Some studies addressed the integration of surface water and groundwater as they looked at climate change impacts on both parts (Scibek and Allen 2006, Koch 2008b). Most of the authors of the studies mentioned deplore the lack of investigations on the impacts of climate change on groundwater resources and suggest that more comprehensive evaluation on water resources should be undertaken (Alexander and Palmer R.N. 2007, Koch 2008b).

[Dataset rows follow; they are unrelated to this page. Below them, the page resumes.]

Lemma iops64_ok op a imm old : is_u64 a -> iwop_imm op imm ->
  iops64_result (iwop_f3 op) (iwop_field op imm / 32) (iwop_field op imm) a old = iwop_value op a imm.
Proof.
  intros Ha Hi. unfold iops64_result.
  destruct op; cbn [iwop_f3 iwop_field iwop_imm iwop_value Z.eqb Pos.eqb] in *; masks.
  - rewrite sext12 by assumption. rewrite <- (sext32_u64 (a + u64 imm)), u64_add_r. apply sext32_u64.
  - rewrite small_mod by lia. rewrite (mask_mod imm 5) by (reflexivity || lia).
    rewrite Z.mod_small by (change (2 ^ 5) with 32; lia). rewrite Z.shiftl_mul_pow2 by lia. reflexivity.
  - rewrite small_mod by lia. rewrite (shiftr_div (imm / 32) 1) by lia. change (2 ^ 1) with 2.
    replace (imm / 32 / 2 =? 0) with true by zlia.
    rewrite (mask_mod imm 5) by (reflexivity || lia). rewrite Z.mod_small by (change (2 ^ 5) with 32; lia).
    rewrite Z.shiftr_div_pow2 by lia. reflexivity.
  - rewrite (shiftr_div _ 1) by lia. change (2 ^ 1) with 2.
    replace ((imm + 1024) / 32 / 2 =? 0) with false by zlia.
    replace ((imm + 1024) / 32 / 2 =? 16) with true by zlia.
    rewrite (mask_mod _ 5) by (reflexivity || lia). change (2 ^ 5) with 32.
    replace ((imm + 1024) mod 32) with imm by zlia.
    rewrite sra_loop32, s32_u32, sext32_u32 by (lia || apply u32_range). reflexivity.
Qed.

(** *** Multiplication *)

Lemma u128_mul x y : u128 (u128 x * u128 y) = u128 (x * y).
Proof. unfold u128. symmetry. apply Zmult_mod. Qed.
Lemma high_half x : u64 (Z.shiftr (u128 x) 64) = u64 (x / 2 ^ 64).
Proof.
  rewrite shiftr_div by lia. unfold u64, u128.
  change 0x100000000000000000000000000000000 with (2 ^ 64 * 0x10000000000000000).
  rewrite Z.rem_mul_r by lia. rewrite (Z.mul_comm (2 ^ 64)), Z.div_add by lia.
  rewrite (Z.div_small (x mod 2 ^ 64)) by (apply Z.mod_pos_bound; lia). rewrite Z.add_0_l. apply Z.mod_mod. lia.
Qed.
(* ===== verification/Isa.v ===== *)
(** * The register instructions: simulation, safety of the step, division

    The whole step of the emulator against the ISA specification, the type
    invariant of every step, and the exact domain on which DIV is right. *)

From S2P Require Import Prelude Constants Alu MemAccess Csr Clint Hart Trap Execute Safety Boot Spec Refine.

(** ** Theorems *)



(** In a state where every data member holds a value of its C++ type and the
    hart number names a CLINT hart, the instruction step throws no
    [std::out_of_range], performs no unchecked access out of range, and leaves
    such a state, whatever the instruction, the console input and the outcome
    of the interrupt tests. *)
Theorem hart_step_safe `{Console} L s :
  st_wf s -> hartid_ok s -> wp (hart_step L) (fun _ s' => st_wf s') s.
Proof. intros Hs Hi. apply (step_preserves L (mhartid (cs (hrt s)))). split; [assumption|reflexivity|assumption]. Qed.
Lemma hart_step_safe_witness :
  wp (hart_step false) (fun _ s' => st_wf s') (boot false 3 [(0, 0xFFFFFFFFFFFFFFFF)] (keys [65] 0)).
Proof.
  apply hart_step_safe; [apply boot_wf|apply boot_hartid]; try lia.
  repeat constructor; unfold is_u64; cbn; lia.
Defined.

(** DIV returns the quotient of the M extension exactly on the operands of
    [div_safe]: the comparison with [-pow(2,63)] in [double] makes the division
    of the 512 values above [INT64_MIN] by -1 return [INT64_MIN]. *)
Theorem div_exact_iff a b : is_u64 a -> is_u64 b ->
  (div_result 4 a b = rop_value DIV a b <-> div_safe a b).
Proof.
  intros Ha Hb. unfold div_safe, rop_value, div_result. cbn [Z.eqb Pos.eqb].
  rewrite !signed_value_s64 by assumption.
  rewrite <- (divi_div_iff (s64 a) (s64 b)) by apply s64_range. split; [|congruence].
  intros E. rewrite <- (s64_id (divi _ _ _ _)), <- (s64_id (riscv_div _ _)), <- s64_u64, E, s64_u64; [reflexivity| |].
  - apply riscv_div_s64; apply s64_range.
  - apply divi_s64; apply s64_range.
Qed.
Lemma div_exact_iff_witness :
  div_result 4 (u64 (-2 ^ 63 + 512)) (u64 (-1)) = rop_value DIV (u64 (-2 ^ 63 + 512)) (u64 (-1))
  <-> div_safe (u64 (-2 ^ 63 + 512)) (u64 (-1)).
Proof. apply div_exact_iff; apply u64_range. Defined.
(* ===== verification/Traps.v ===== *)
(** * Traps, interrupts, parking and WFI

    What a trap entry saves and what MRET restores, when the step takes an
    interrupt and which one, and the two states in which a hart makes no progress. *)

From S2P Require Import Prelude Constants Alu MemAccess Csr Clint Hart Trap Execute Safety Boot Spec Refine.

(** ** Trap entry *)

(** The address interrupt [code] is delivered to. *)
Definition interrupt_vector (t : mtvec_t) (code : Z) : Z :=
  if mtvec_mode t =? 0 then mtvec_base t
  else if mtvec_mode t =? 1 then u64 (mtvec_base t + 4 * code) else 0.

(** [h'] has entered a trap from [h]: handler [target], return address [pc],
    the value [cause] in mcause, interrupts masked, the old state stacked. *)
Record entered (h h' : hart) (target pc cause : Z) : Prop := {
  ent_pc : PC h' = target;
  ent_mepc : mepc (cs h') = pc;
  ent_cause : mcause_read_reg (mcause (cs h')) = cause;
  ent_mode : cp h' = MMODE;
  ent_mie : ms_mie (mstatus (cs h')) = 0;
  ent_mpie : ms_mpie (mstatus (cs h')) = ms_mie (mstatus (cs h));
  ent_mpp : ms_mpp (mstatus (cs h')) = plevel_to_Z (cp h);
  ent_regs : reg_file h' = reg_file h;
  ent_tvec : mtvec (cs h') = mtvec (cs h) }.

Lemma cause_value intr code : is_bit intr -> 0 <= code < 16 ->
  mcause_read_reg {| mcause_interrupt := intr; mcause_ecode := code |} = intr * 2 ^ 63 + code.
Proof.
  unfold is_bit. intros Hi Hc. unfold mcause_read_reg; cbn -[Z.shiftl Z.add].
  rewrite Z.land_comm. change (Z.shiftl 1 63 - 1) with (Z.ones 63).
  rewrite Z.land_ones, Z.mod_small, Z.shiftl_mul_pow2 by lia.
  assert (intr = 0 \/ intr = 1) as [-> | ->] by lia; change (u64 (0 * 2 ^ 63)) with 0; change (u64 (1 * 2 ^ 63)) with (2 ^ 63);
    rewrite u64_id by (unfold is_u64; lia); lia.
Qed.

Lemma raise_exception_entered c h : 0 <= c < 16 ->
  entered h (raise_exception c c c h) (mtvec_base (mtvec (cs h))) (u64 (PC h - 4))
    (match cp h with UMODE | MMODE => c | _ => 0 end).
Proof.
  intros Hc. unfold raise_exception, excep_function.
  constructor; try reflexivity.
  transitivity (mcause_read_reg {| mcause_interrupt := 0; mcause_ecode := match cp h with UMODE => c | MMODE => c | _ => 0 end |}).
  - reflexivity.
  - rewrite cause_value by (unfold is_bit; destruct (cp h); lia). destruct (cp h); lia.
Qed.

Lemma raise_interrupt_entered c h : 0 <= c < 16 -> ms_mie (mstatus (cs h)) = 1 ->
  entered h (raise_interrupt c h) (interrupt_vector (mtvec (cs h)) c) (PC h) (2 ^ 63 + c).
Proof.
  intros Hc Hm. unfold raise_interrupt, interrupt_function. rewrite Hm. cbn [Z.eqb Pos.eqb].
  constructor; try reflexivity; [|symmetry; exact Hm].
  transitivity (mcause_read_reg {| mcause_interrupt := 1; mcause_ecode := c |}); [reflexivity|].
  rewrite cause_value by (unfold is_bit; lia). lia.
Qed.

(** ** Interrupt selection *)

Section Select.
Implicit Types h : hart.

Definition soft_ready h : bool := negb (MSIE (mie (cs h)) =? 0) && negb (MSIP (mip (cs h)) =? 0).
Definition timer_ready h : bool := negb (MTIE (mie (cs h)) =? 0) && negb (MTIP (mip (cs h)) =? 0).

Definition unreserved h : Prop :=
  amo_reserve_valid (rs h) = false /\ amo_reserve_valid64 (rs h) = false /\ in_wfi h = false.

Lemma drop_then_entered c h : 0 <= c < 16 -> ms_mie (mstatus (cs h)) = 1 ->
  entered h (raise_interrupt c (drop_reservations h)) (interrupt_vector (mtvec (cs h)) c) (PC h) (2 ^ 63 + c)
  /\ unreserved (raise_interrupt c (drop_reservations h)).
Proof.
  intros Hc Hm. destruct (raise_interrupt_entered c (drop_reservations h) Hc Hm). split; [constructor; assumption|].
  unfold raise_interrupt, interrupt_function.
  replace (ms_mie (mstatus (cs (drop_reservations h)))) with 1 by (symmetry; exact Hm).
  repeat split.
Qed.
End Select.

(** ** Waiting *)

Section Wait.
Context `{Console}.

Lemma park_waits h w : clint_wf (clint w) -> 0 <= u32 (mhartid (cs h)) < num_harts (clint w) ->
  smp_released h = false -> vnth (msip (clint w)) (u32 (mhartid (cs h))) = 0 ->
  park_check (mkst _ h w) = Ok (false, false) (mkst _ h w).
Proof.
  intros Hc Hid Hrel Hm. unfold park_check, bind, get_hart, gets, check_software. cbn [hrt wld].
  rewrite Hrel. cbn [hrt wld]. rewrite (check_software_defined _ _ Hc Hid), Hm. reflexivity.
Qed.

(** No interrupt that the hart enables is pending in the CLINT. *)
Definition nothing_pending (h : hart) (w : world) : Prop :=
  (MSIE (mie (cs h)) = 0 \/ vnth (msip (clint w)) (u32 (mhartid (cs h))) = 0) /\
  (MTIE (mie (cs h)) = 0 \/ mtime (clint w) < get_mtimecmp (clint w) (u32 (mhartid (cs h)))).

Lemma wfi_waits h w : clint_wf (clint w) -> 0 <= u32 (mhartid (cs h)) < num_harts (clint w) ->
  in_wfi h = true -> nothing_pending h w -> wfi_check (mkst _ h w) = Ok false (mkst _ h w).
Proof.
  intros Hc Hid Hw [Hs Ht]. unfold wfi_check, bind, get_hart, gets, check_software, check_timer. cbn [hrt wld].
  rewrite Hw. cbn [negb]. cbn [hrt wld]. pose proof (check_software_defined _ _ Hc Hid) as Esw.
  pose proof (check_timer_defined _ _ Hc Hid) as Etm.
  destruct (Z.eqb_spec (MSIE (mie (cs h))) 0) as [E1|E1].
  - destruct (Z.eqb_spec (MTIE (mie (cs h))) 0) as [E2|E2]; [reflexivity|].
    cbn. rewrite Etm, (proj2 (Z.leb_gt _ _)) by lia. reflexivity.
  - destruct Hs as [|Hs]; [lia|]. cbn. rewrite Esw, Hs. cbn.
    destruct (Z.eqb_spec (MTIE (mie (cs h))) 0) as [E2|E2]; [reflexivity|].
    cbn. rewrite Etm, (proj2 (Z.leb_gt _ _)) by lia. reflexivity.
Qed.

Lemma take_interrupts_none L h w t sw :
  nothing_pending h w -> t = (get_mtimecmp (clint w) (u32 (mhartid (cs h))) <=? mtime (clint w)) ->
  sw = negb (vnth (msip (clint w)) (u32 (mhartid (cs h))) =? 0) ->
  take_interrupts L false (set_mips t sw h) = set_mips t sw h.
Proof.
  intros [Hs Ht] -> ->. unfold take_interrupts. cbv zeta. destruct L; [reflexivity|]. cbn [orb].
  destruct (_ =? 0); [reflexivity|].
  replace (negb _ && negb _) with false; [replace (negb _ && negb _) with false; [reflexivity|]|].
  - cbn. destruct h as [? ? ? ? ? ? ? ? ? []]; cbn in *. destruct Ht as [-> |Ht]; [reflexivity|].
    rewrite (proj2 (Z.leb_gt _ _)) by lia. symmetry. apply andb_false_r.
  - cbn. destruct h as [? ? ? ? ? ? ? ? ? []]; cbn in *. destruct Hs as [-> |Hs]; [reflexivity|].
    rewrite Hs. symmetry. apply andb_false_r.
Qed.
End Wait.

(** ** Theorems *)

(** C4: MRET undoes an exception: the interrupted instruction's address, the
    privilege level and the interrupt enable come back, every general register is
    kept, and MPIE is left set and MPP clear. *)
Theorem exception_mret_roundtrip c h : hart_wf h -> 0 <= c < 16 ->
  let h' := mret (raise_exception c c c h) in
  PC h' = u64 (PC h - 4) /\ cp h' = cp h /\ ms_mie (mstatus (cs h')) = ms_mie (mstatus (cs h)) /\
  ms_mpie (mstatus (cs h')) = 1 /\ ms_mpp (mstatus (cs h')) = 0 /\ reg_file h' = reg_file h /\ hart_wf h'.
Proof.
  intros Hh Hc h'. pose proof (raise_exception_entered c h Hc) as [].
  split; [exact ent_mepc0|]. split.
  { change (plevel_of_Z (ms_mpp (mstatus (cs (raise_exception c c c h)))) = cp h). rewrite ent_mpp0. apply plevel_roundtrip. }
  split; [exact ent_mpie0|]. split; [reflexivity|]. split; [reflexivity|]. split; [exact ent_regs0|].
  apply mret_wf, raise_exception_wf; assumption.
Qed.
Lemma exception_mret_roundtrip_witness :
  let h := boot_hart true 0 [(1, 5)] in
  let h' := mret (raise_exception 11 11 11 h) in
  PC h' = u64 (PC h - 4) /\ cp h' = cp h /\ ms_mie (mstatus (cs h')) = ms_mie (mstatus (cs h)) /\
  ms_mpie (mstatus (cs h')) = 1 /\ ms_mpp (mstatus (cs h')) = 0 /\ reg_file h' = reg_file h /\ hart_wf h'.
Proof.
  apply (exception_mret_roundtrip 11 (boot_hart true 0 [(1, 5)])); [|lia].
  apply boot_hart_wf; [unfold is_u64; lia|repeat constructor; vm_compute; congruence].
Defined.

(** C11: With interrupts enabled and outside the bring-up window, the standalone
    step enters the software interrupt when it is enabled and pending, else the
    timer interrupt when it is enabled and pending, else leaves the hart alone;
    entering an interrupt drops both LR reservations and ends WFI. *)
Theorem interrupt_priority h : ms_mie (mstatus (cs h)) = 1 -> post_kick_protect h = 0 ->
  let h' := take_interrupts false false h in
  if soft_ready h then
    entered h h' (interrupt_vector (mtvec (cs h)) 3) (PC h) (2 ^ 63 + 3) /\ unreserved h'
  else if timer_ready h then
    entered h h' (interrupt_vector (mtvec (cs h)) 7) (PC h) (2 ^ 63 + 7) /\ unreserved h'
  else h' = h.
Proof.
  intros Hm Hp h'. subst h'. unfold take_interrupts. cbv zeta. rewrite Hm, Hp. cbn [orb Z.eqb Z.ltb Z.compare].
  fold (soft_ready h). fold (timer_ready h).
  destruct (soft_ready h); [apply drop_then_entered; [lia|assumption]|].
  destruct (timer_ready h); [apply drop_then_entered; [lia|assumption]|reflexivity].
Qed.

(** A hart with both interrupts enabled and pending, vectored mode. *)
Definition pending_hart : hart :=
  set_mips true true { (hart_init false 0) with
    cs -> mstatus -> ms_mie := 1; cs -> mie := mie_write_reg 0x88; cs -> mtvec := mtvec_write_reg 0x80001001 }.
Lemma interrupt_priority_witness :
  let h' := take_interrupts false false pending_hart in
  entered pending_hart h' 0x8000100C DRAM_BASE (2 ^ 63 + 3) /\ unreserved h'.
Proof. exact (interrupt_priority pending_hart eq_refl eq_refl). Defined.

(** Masked interrupts are never taken: with MSTATUS.MIE clear, or in the
    LOCKSTEP build, or in the step that releases a parked hart, the take-over is
    the identity. *)
Theorem interrupts_masked L skip h :
  L = true \/ skip = true \/ ms_mie (mstatus (cs h)) = 0 -> take_interrupts L skip h = h.
Proof.
  unfold take_interrupts. intros [-> |[-> |E]]; [reflexivity|rewrite orb_true_r; reflexivity|].
  rewrite E. destruct (L || skip); reflexivity.
Qed.
Lemma interrupts_masked_witness : take_interrupts false true pending_hart = pending_hart.
Proof. apply interrupts_masked. right. left. reflexivity. Defined.

(** A secondary hart that has not been released and has no software
    interrupt pending stays parked: its step changes nothing but the hard-wired
    zero register, in particular neither its PC nor memory. *)
Theorem parked_hart_waits `{Console} L h w :
  clint_wf (clint w) -> 0 <= u32 (mhartid (cs h)) < num_harts (clint w) ->
  smp_released h = false -> vnth (msip (clint w)) (u32 (mhartid (cs h))) = 0 ->
  hart_step L (mkst _ h w) = Ok tt (mkst _ (set_reg 0 0 h) w).
Proof.
  intros Hc Hid Hrel Hm. unfold hart_step.
  rewrite (bind_ok _ _ _ _ _ (on_hart_ok _ _ _)).
  rewrite (bind_ok _ _ _ _ _ (park_waits (set_reg 0 0 h) w Hc Hid Hrel Hm)). reflexivity.
Qed.
Lemma parked_hart_waits_witness :
  let s := boot false 2 [] (keys [] 0) in
  hart_step false s = Ok tt (mkst _ (set_reg 0 0 (hrt s)) (wld s)).
Proof.
  apply (parked_hart_waits false (hrt (boot false 2 [] (keys [] 0))) (wld (boot false 2 [] (keys [] 0)))).
  - apply CLINT_new_wf. lia.
  - vm_compute. split; congruence.
  - reflexivity.
  - reflexivity.
Defined.

(** A hart in WFI with no enabled interrupt pending stays in WFI: its step
    keeps the PC, the registers and everything shared, whether or not interrupts
    are globally enabled. *)
Theorem wfi_hart_waits `{Console} L h w :
  clint_wf (clint w) -> 0 <= u32 (mhartid (cs h)) < num_harts (clint w) ->
  smp_released h = true -> in_wfi h = true -> nothing_pending h w ->
  exists h', hart_step L (mkst _ h w) = Ok tt (mkst _ h' w) /\
    PC h' = PC h /\ in_wfi h' = true /\ reg_file h' = <[0%nat := 0]> (reg_file h).
Proof.
  intros Hc Hid Hrel Hw Hn. unfold hart_step.
  pose proof (check_timer_defined _ _ Hc Hid) as Ht. pose proof (check_software_defined _ _ Hc Hid) as Hs.
  set (t := get_mtimecmp _ _ <=? _) in Ht. set (sw := negb _) in Hs.
  rewrite (bind_ok _ _ _ _ _ (on_hart_ok _ _ _)).
  rewrite (bind_ok _ _ _ _ _ (park_ok (set_reg 0 0 h) w Hrel)). cbn [fst snd].
  rewrite (bind_ok _ _ _ _ _ (refresh_ok (set_reg 0 0 h) _ _ _ Ht Hs)).
  rewrite (bind_ok _ _ _ _ _ (on_hart_ok _ _ _)), (take_interrupts_none L (set_reg 0 0 h) w t sw Hn eq_refl eq_refl).
  rewrite (bind_ok _ _ _ _ _ (on_hart_ok _ _ _)).
  set (h2 := decay_protect _).
  assert (E : in_wfi h2 = true /\ PC h2 = PC h /\ mie (cs h2) = mie (cs h) /\ mhartid (cs h2) = mhartid (cs h) /\
    reg_file h2 = <[0%nat := 0]> (reg_file h)).
  { subst h2. unfold decay_protect. destruct (_ <? _); auto. }
  destruct E as (E1 & E2 & E3 & E4 & E5).
  rewrite (bind_ok _ _ _ _ _ (wfi_waits h2 w Hc ltac:(rewrite E4; exact Hid) E1 ltac:(unfold nothing_pending; rewrite E3, E4; exact Hn))).
  exists h2. auto.
Qed.
Lemma wfi_hart_waits_witness :
  let h := { (hart_init false 0) with in_wfi := true; cs -> mie := mie_write_reg 0x88 } in
  let w := boot_world [] (keys [] 0) in
  exists h', hart_step false (mkst _ h w) = Ok tt (mkst _ h' w) /\
    PC h' = PC h /\ in_wfi h' = true /\ reg_file h' = <[0%nat := 0]> (reg_file h).
Proof.
  apply (wfi_hart_waits false { (hart_init false 0) with in_wfi := true; cs -> mie := mie_write_reg 0x88 } (boot_world [] (keys [] 0))).
  - apply CLINT_new_wf. lia.
  - vm_compute. split; congruence.
  - reflexivity.
  - reflexivity.
  - split; right; vm_compute; reflexivity.
Defined.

As discussed earlier, the only major storage of water supply in the eastern seaboard of Thailand is by the network of reservoirs. Koontanakulvong et al. (Koontanakulvong 2010) have pointed out the possibility of insufficient surface water in the study region in the near future; meanwhile, a kind of stop-gap or emergency resource is groundwater extraction. On the other hand, in many other regions of the world, including the central plain area of Thailand, groundwater plays an important role for emergency water supply (Bejranonda et al. 2007a). In that part of Thailand, the increased irrigation for augmenting rice production has led to the development of so-called conjunctive use schemes of surface and groundwater (Koontanakulvong 2006, Bejranonda et al.
2007a).
Conjunctive water management requires the use of full-range hydrological continuous-time processes at the catchment scale (Bejranonda et al. 2013). Physically based hydrologic models that can be used for that purpose and which are able to estimate potential groundwater recharge at the regional scale, are, for example, HELP3 (Schroeder et al. 1994), SWAT (Arnold et al. 1998, Neitsch et al. 2005) and MIKE SHE (Hughes and Liu 2008). Among these, SWAT is freeware and this may be one of the reasons why it has been widely in numerous hydrological applications on a catchment scale to compute streamflow and recharge. The SWAT model is also selected here to simulate the hydrological conditions in the study basin in the eastern seaboard of Thailand.